The submarine can contain thousands of people at once, travel at speeds of up to 30 knots submerged, and sustain itself below the surface for 120 consecutive days. Armed with state-of-the-art missiles and concealed within two tough hulls, it makes a difficult target in the clan’s home waters.

Astaire deactivates MAYA’s super key, and he and Kaya head back to the surface, to their hoverboat. This time, Kaya takes the captain’s seat. The journey home is dark and quiet.

“Have you been running the drills in Moisant?” Astaire asks.

“Yes, sipam.”

“And the clan understands why?”

“To some extent.”

Astaire sighs.

“The more people who know a secret,” Kaya says, and Astaire infers the rest. “We have told them enough to prepare them for the worst. They don’t have to pin it on you.”

Astaire nods.

“Besides, it isn’t only about you, or about Blackguard. Things are happening, and trouble is brewing, whether the cause is TBD, invading entities, or some other madness. We have to preserve ourselves.”

Every now and then, Astaire readjusts his feet to accommodate the movement of the boat over the water and its infrequent swells.

“We still have to determine who would be sent aboard the sub if the need arose.”

“That’s rough,” Astaire says. “Good luck with it.”

Kaya narrows her eyes at the back of his head. “I said ‘we,’” she states. “I meant it. The clan’s leadership. Me, Licoqi, and you.”

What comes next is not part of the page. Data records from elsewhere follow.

(** *** A LOADED answer for another puzzle *)

(** C8, as the code has it.  When the answer is LOADED for a puzzle
    other than the one on screen: if the call is not the initial load the
    answer is ignored, nothing is written to the local store and nothing
    is handed to applyLoadedGameState; if it is the initial load the
    loaded progress is handed to applyLoadedGameState. *)
Theorem loaded_for_other_puzzle (now : Z) (isImmediate isInitialLoad : bool)
    (d : SyncRequest) (nowData : option SyncRequest) (w : World)
    (r : Row) (db : Db) :
  ready w -> realKey (puzzle_id d) ->
  isImmediate && negb (User.hasProgress d) = false ->
  handler now (withImmediate d isImmediate) (server w) = (Loaded r, db) ->
  r_puzzle_id r <> nowPuzzleId d nowData ->
  let w' := syncProgressLogic now isImmediate isInitialLoad (Some d) nowData w in
  (isInitialLoad = false ->
     localStore w' = localStore w /\ applied w' = applied w) /\
  (isInitialLoad = true -> applied w' = ApplyLoaded r :: applied w).
Proof.
  intros Hr Hk Hs Hh Hne w'. subst w'.
  rewrite (syncProgressLogic_sent now isImmediate isInitialLoad d nowData w Hr Hk Hs).
  rewrite Hh. cbn [fst snd]. unfold receive.
  fold (nowPuzzleId d nowData).
  destruct (String.eqb_spec (r_puzzle_id r) (nowPuzzleId d nowData)); [contradiction|].
  rewrite orb_false_r.
  destruct isInitialLoad; simpl; split; intros [=]; try split; reflexivity.
Qed.

Lemma loaded_for_other_puzzle_witness :
  (localStore (syncProgressLogic t20 false false (Some (untouched pid20))
                 (Some (untouched pid20))
                 (readyWorld (dbWith (remoteRow 7 pid19 "started" oneLetter 30
                                        (t20 - 1000))) ∅)) = ∅ /\
   applied (syncProgressLogic t20 false false (Some (untouched pid20))
              (Some (untouched pid20))
              (readyWorld (dbWith (remoteRow 7 pid19 "started" oneLetter 30
                                     (t20 - 1000))) ∅)) = []) /\
  applied (syncProgressLogic t20 false true (Some (untouched pid20))
             (Some (untouched pid20))
             (readyWorld (dbWith (remoteRow 7 pid19 "started" oneLetter 30
                                    (t20 - 1000))) ∅))
    = [ApplyLoaded (remoteRow 7 pid19 "started" oneLetter 30 (t20 - 1000))].
Proof.
  assert (Hr : forall db, ready (readyWorld db ∅)).
  { intros db. repeat split. }
  assert (Hk : realKey (puzzle_id (untouched pid20))).
  { split; intros [=]. }
  assert (Hne : r_puzzle_id (remoteRow 7 pid19 "started" oneLetter 30 (t20 - 1000))
                <> nowPuzzleId (untouched pid20) (Some (untouched pid20))).
  { intros [=]. }
  split.
  - apply (proj1 (loaded_for_other_puzzle t20 false false (untouched pid20)
                    (Some (untouched pid20))
                    (readyWorld (dbWith (remoteRow 7 pid19 "started" oneLetter 30
                                           (t20 - 1000))) ∅)
                    (remoteRow 7 pid19 "started" oneLetter 30 (t20 - 1000))
                    (dbWith (remoteRow 7 pid19 "started" oneLetter 30 (t20 - 1000)))
                    (Hr _) Hk eq_refl eq_refl Hne)).
    reflexivity.
  - apply (proj2 (loaded_for_other_puzzle t20 false true (untouched pid20)
                    (Some (untouched pid20))
                    (readyWorld (dbWith (remoteRow 7 pid19 "started" oneLetter 30
                                           (t20 - 1000))) ∅)
                    (remoteRow 7 pid19 "started" oneLetter 30 (t20 - 1000))
                    (dbWith (remoteRow 7 pid19 "started" oneLetter 30 (t20 - 1000)))
                    (Hr _) Hk eq_refl eq_refl Hne)).
    reflexivity.
Defined.

(** The claim as the specification words it fails: the answer is LOADED
    with the row of another puzzle, the call is not the initial load, and
    the loaded progress is not in the local store afterwards (nor was
    anything handed to the host). *)
Lemma ignored_load_is_not_stored :
  fst (handler t20 (withImmediate (untouched pid20) false)
         (dbWith (remoteRow 7 pid19 "started" oneLetter 30 (t20 - 1000))))
    = Loaded (remoteRow 7 pid19 "started" oneLetter 30 (t20 - 1000)) /\
  localStore (syncProgressLogic t20 false false (Some (untouched pid20))
                (Some (untouched pid20))
                (readyWorld (dbWith (remoteRow 7 pid19 "started" oneLetter 30
                                       (t20 - 1000))) ∅)) !! pid19 = None /\
  applied (syncProgressLogic t20 false false (Some (untouched pid20))
             (Some (untouched pid20))
             (readyWorld (dbWith (remoteRow 7 pid19 "started" oneLetter 30
                                    (t20 - 1000))) ∅)) = [].
Proof. vm_compute. repeat split; reflexivity. Qed.

End SyncFacts.

(** ** Facts about the bulk pass *)

Module BulkFacts.
Import Js Progress SyncApi User SyncSpec Samples.

Lemma truthy_ne (k : string) : k <> "" -> truthy k = true.
Proof.
  intros H. unfold truthy. destruct (String.eqb_spec k ""); [contradiction|reflexivity].
Qed.

(** *** One turn of the loop *)

(** A key with a readable remote row is downloaded, whatever the local
    store holds for it. *)
Lemma bulkSyncKey_download now remotePuzzles puzzleId w remoteData entries :
  remotePuzzles !! puzzleId = Some remoteData ->
  remoteEntries remoteData = Some entries ->
  puzzleId <> "" ->
  bulkSyncKey now remotePuzzles puzzleId w =
    (Downloaded,
     setLocal w (<[puzzleId := downloaded puzzleId remoteData entries]> (localStore w))).
Proof.
  intros Hr He Hk. unfold bulkSyncKey, updateLocalPuzzleData. rewrite Hr, He.
  unfold window_savePuzzleProgressRecord, App.savePuzzleProgressRecord.
  cbn [id]. rewrite (truthy_ne _ Hk). reflexivity.
Qed.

Astaire turns slowly to face her. “I am not clan leadership.”

“Not yet.”

“I am sipam, Mata. You’ve said it yourself, countless times. Either I am a part of the clan or I am an outsider. You can’t have it both ways.”

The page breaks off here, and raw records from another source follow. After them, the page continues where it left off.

Lemma validate_title_raise (record : dict) e :
  validate_title record = Raise e → raised_on_value record e.
Proof.
  unfold validate_title, Py.get.
  destruct (record !! "title") as [v|] eqn:Ht; [|done]. simpl.
  destruct (Py.strip_method v) as [s|e'] eqn:Hs; [done|].
  intros [= ->]. apply strip_method_raise in Hs as [? ?].
  split; [done|]. exists "title", v.
  repeat split; [by apply (bool_decide_unpack _) | done..].
Qed.

Lemma validate_body_raise (record : dict) e :
  validate_body record = Raise e →
  is_Some (kind_of e) ∨ raised_on_value record e.
Proof.
  unfold validate_body, Py.get.
  destruct (record !! "body") as [v|] eqn:Hb; simpl;
    [|intros [= <-]; left; by eexists].
  destruct (Py.is_none v); [intros [= <-]; left; by eexists|].
  destruct (Py.strip_method v) as [s|e'] eqn:Hs; simpl.
  - destruct (Py.not_ (VStr s)); [|done]. intros [= <-]. left. by eexists.
  - intros [= ->]. apply strip_method_raise in Hs as [? ?]. right.
    split; [done|]. exists "body", v.
    repeat split; [by apply (bool_decide_unpack _) | done..].
Qed.

Lemma validate_lang_raise (record : dict) e :
  validate_lang record = Raise e →
  is_Some (kind_of e) ∨ raised_on_value record e.
Proof.
  destruct (alias_chain record lang_keys) as [|b|n|x|s] eqn:Hc.
  1: { rewrite (validate_lang_none record Hc). intros [= <-]. left. by eexists. }
  4: { rewrite (validate_lang_str record s Hc).
       destruct (Py.matches_prefix simple_re s); [done|].
       intros [= <-]. left. by eexists. }
  all: intros He; right;
    apply (chain_raised_on_value record lang_keys);
    [ | by rewrite Hc | by rewrite Hc
      | by apply (bool_decide_unpack _) | by apply (bool_decide_unpack _) ];
    unfold lang_keys in Hc; cbn [alias_chain] in Hc;
    unfold validate_lang in He; rewrite Hc in He;
    injection He as <-; by right.
Qed.

Lemma validate_jurisdiction_raise (record : dict) e :
  validate_jurisdiction record = Raise e →
  is_Some (kind_of e) ∨ raised_on_value record e.
Proof.
  destruct (alias_chain record jurisdiction_keys) as [|b|n|x|s] eqn:Hc.
  1: { rewrite (validate_jurisdiction_none record Hc).
       intros [= <-]. left. by eexists. }
  4: { rewrite (validate_jurisdiction_str record s Hc).
       destruct (whitespace_only s); [intros [= <-]; left; by eexists|].
       destruct (Py.matches_prefix iso3166_re (Py.strip s)); [done|].
       intros [= <-]. left. by eexists. }
  all: intros He; right;
    apply (chain_raised_on_value record jurisdiction_keys);
    [ | by rewrite Hc | by rewrite Hc
      | by apply (bool_decide_unpack _) | by apply (bool_decide_unpack _) ];
    unfold jurisdiction_keys in Hc; cbn [alias_chain] in Hc;
    unfold validate_jurisdiction in He; rewrite Hc in He;
    injection He as <-; left; by eexists.
Qed.
(** * merge_qualtrics_dashboard.py: a shallow embedding and its properties

    The script joins a Qualtrics survey export with the dashboard's log
    export on the response identifier.  This file embeds its functions
    ([read_qualtrics_csv], [read_dashboard_csv], [merge_data],
    [write_merged_csv] with the column ordering inside it, [print_summary]
    and [main]) and proves the properties the design document states about
    them, and further properties the code shows.

    Conventions.
    - A Python [str] is the list of its code points ([pystr]); literals are
      written [py "..."].
    - A Python [dict] from [str] to [str] is a [gmap pystr pystr]; a [set]
      of [str] is a [gset pystr].
    - [csv.reader] is taken at its interface: a file is the list of the rows
      it yields, each row a list of cells.
    - In modules [Merge], [Store] and [Writer] log records and survey
      responses hold [str] values, as the data model of the design has
      them.  Modules [Dashboard] and [Raw] take the records as
      [csv.DictReader] builds them, where a field can be [None]. *)

From Stdlib Require Import NArith ZArith String Ascii DecimalString.
From stdpp Require Import base option list gmap sets sorting.

(** ** Python strings *)

Abbreviation pystr := (list N).

Definition py (s : string) : pystr :=
  map N_of_ascii (list_ascii_of_string s).

(** [str.isspace] on one code point: the characters CPython's
    [_PyUnicode_IsWhitespace] accepts. *)
Definition isspace (c : N) : bool :=
  ((0x09 <=? c) && (c <=? 0x0D) || (0x1C <=? c) && (c <=? 0x20)
   || (c =? 0x85) || (c =? 0xA0) || (c =? 0x1680)
   || (0x2000 <=? c) && (c <=? 0x200A)
   || (c =? 0x2028) || (c =? 0x2029) || (c =? 0x202F)
   || (c =? 0x205F) || (c =? 0x3000))%N.

Fixpoint lstrip (s : pystr) : pystr :=
  match s with
  | [] => []
  | c :: s' => if isspace c then lstrip s' else s
  end.

Definition rstrip (s : pystr) : pystr := reverse (lstrip (reverse s)).

(** [s.strip()] *)
Definition strip (s : pystr) : pystr := rstrip (lstrip s).

(** [s.startswith(prefix)] *)
Fixpoint startswith (s prefix : pystr) {struct prefix} : bool :=
  match prefix, s with
  | [], _ => true
  | _ :: _, [] => false
  | p :: prefix', c :: s' => (p =? c)%N && startswith s' prefix'
  end.

(** [a <= b] on [str]: lexicographic on code points, a proper prefix first. *)
Fixpoint str_leb (a b : pystr) : bool :=
  match a, b with
  | [], _ => true
  | _ :: _, [] => false
  | x :: a', y :: b' => (x <? y)%N || (x =? y)%N && str_leb a' b'
  end.

Definition str_le (a b : pystr) : Prop := str_leb a b = true.

#[global] Instance str_le_dec : RelDecision str_le.
Proof. intros a b. unfold str_le. apply _. Defined.

(** [sorted(l)] on a list of [str] *)
Definition sorted (l : list pystr) : list pystr := merge_sort str_le l.

(** [not s] for a string or a list *)
Definition is_empty {A} (l : list A) : bool :=
  match l with [] => true | _ => false end.
Definition pollers_created (l : list Call) : nat :=
  length (List.filter (λ c, if c is NullAudioPollerCreated then true
                            else false) l).

Definition pollers_destroyed (l : list Call) : nat :=
  length (List.filter (λ c, if c is NullAudioPollerDestroyed then true
                            else false) l).

End AudioState.

(** * The frame-cadence adapter *)

Module FrameCadenceAdapter.

(** Modelled from the spec: [VideoTrackSourceConstraints], declared in a
    header that is not among the sources: an optional [min_fps] and an
    optional [max_fps], independently nullable and unvalidated.  Frame rates
    are taken to be whole numbers, so that passing one as the [int] sample
    of a histogram macro leaves its value as it is. *)
Record VideoTrackSourceConstraints : Type := {
  min_fps : option Z;
  max_fps : option Z
}.

(** Modelled from the spec: a frame is an opaque payload; the model names
    it by a number. *)
Definition VideoFrame : Type := N.

(** [Timestamp], as a count of microseconds. *)
Definition Timestamp : Type := Z.

(** What the histogram macros hand to the metrics sink. *)
Inductive Sample : Type :=
| RTC_HISTOGRAM_BOOLEAN (name : string) (sample : bool)
| RTC_HISTOGRAM_COUNTS_100 (name : string) (sample : Z)
| RTC_HISTOGRAM_ENUMERATION_SPARSE (name : string) (sample : Z) (boundary : Z).

(** Calls made on a [Callback], with the callback they are made on. *)
Inductive CallbackCall : Type :=
| Callback_OnFrame (callback : N) (post_time : Timestamp)
                   (frames_scheduled_for_processing : Z) (frame : VideoFrame)
| Callback_OnDiscardedFrame (callback : N).

(** The two closures posted to [queue_], with what they capture. *)
Inductive Task : Type :=
| OnFrameTask (post_time : Timestamp) (frame : VideoFrame)
| OnConstraintsChangedTask (constraints : VideoTrackSourceConstraints).

(** The data members of [FrameCadenceAdapterImpl] that the methods use.
    [callback_] is a pointer: [None] is [nullptr]. *)
Record Adapter : Type := {
  callback_ : option N;
  source_constraints_ : option VideoTrackSourceConstraints;
  zero_hertz_and_uma_reporting_enabled_ : bool;
  has_reported_screenshare_frame_rate_umas_ : bool;
  frames_scheduled_for_processing_ : Z
}.

(** The adapter with its surroundings: the safety flag of [safety_], the
    tasks posted to [queue_] that have not run yet (oldest first), the
    [OnFrame] call that has done its [fetch_add] and not yet posted, and the
    traces of callback calls and histogram samples. *)
Record World : Type := {
  self : Adapter;
  alive : bool;
  queue : list Task;
  posting : option (Timestamp * VideoFrame);
  callback_calls : list CallbackCall;
  histograms : list Sample
}.

Definition FrameCadenceAdapterImpl_new : World :=
  {| self := {| callback_ := None; source_constraints_ := None;
                zero_hertz_and_uma_reporting_enabled_ := false;
                has_reported_screenshare_frame_rate_umas_ := false;
                frames_scheduled_for_processing_ := 0 |};
     alive := true; queue := []; posting := None;
     callback_calls := []; histograms := [] |}.

Definition set_callback (c : option N) (a : Adapter) : Adapter :=
  {| callback_ := c; source_constraints_ := source_constraints_ a;
     zero_hertz_and_uma_reporting_enabled_ :=
       zero_hertz_and_uma_reporting_enabled_ a;
     has_reported_screenshare_frame_rate_umas_ :=
       has_reported_screenshare_frame_rate_umas_ a;
     frames_scheduled_for_processing_ := frames_scheduled_for_processing_ a |}.
Definition set_source_constraints (c : option VideoTrackSourceConstraints)
    (a : Adapter) : Adapter :=
  {| callback_ := callback_ a; source_constraints_ := c;
     zero_hertz_and_uma_reporting_enabled_ :=
       zero_hertz_and_uma_reporting_enabled_ a;
     has_reported_screenshare_frame_rate_umas_ :=
       has_reported_screenshare_frame_rate_umas_ a;
     frames_scheduled_for_processing_ := frames_scheduled_for_processing_ a |}.
Definition set_zero_hertz (b : bool) (a : Adapter) : Adapter :=
  {| callback_ := callback_ a; source_constraints_ := source_constraints_ a;
     zero_hertz_and_uma_reporting_enabled_ := b;
     has_reported_screenshare_frame_rate_umas_ :=
       has_reported_screenshare_frame_rate_umas_ a;
     frames_scheduled_for_processing_ := frames_scheduled_for_processing_ a |}.
Definition set_has_reported (b : bool) (a : Adapter) : Adapter :=
  {| callback_ := callback_ a; source_constraints_ := source_constraints_ a;
     zero_hertz_and_uma_reporting_enabled_ :=
       zero_hertz_and_uma_reporting_enabled_ a;
     has_reported_screenshare_frame_rate_umas_ := b;
     frames_scheduled_for_processing_ := frames_scheduled_for_processing_ a |}.
Definition set_frames_scheduled (n : Z) (a : Adapter) : Adapter :=
  {| callback_ := callback_ a; source_constraints_ := source_constraints_ a;
     zero_hertz_and_uma_reporting_enabled_ :=
       zero_hertz_and_uma_reporting_enabled_ a;
     has_reported_screenshare_frame_rate_umas_ :=
       has_reported_screenshare_frame_rate_umas_ a;
     frames_scheduled_for_processing_ := n |}.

“And I am Mata. My will is your command.” Kaya leans the steering stick idly. The haze ahead is separating into individual lights, city signs, beacons, night owls at work or play. “You will work to become gua, and fulfill the promise of your Voluval, removing the ugly spirits from us. You will take up leadership of the clan when I grow too old.”

“I don’t want that,” Astaire says.

Kaya scoffs. “You have spent the past twenty-six years doing what you do want. And where has that left you?”

Astaire looks away.

“Right back here to us.” Kaya scowls. “Duty first. Clan first.”

By the time the ship returns to the dock, the lights on the island have dimmed. Astaire departs over marshlands darker than space.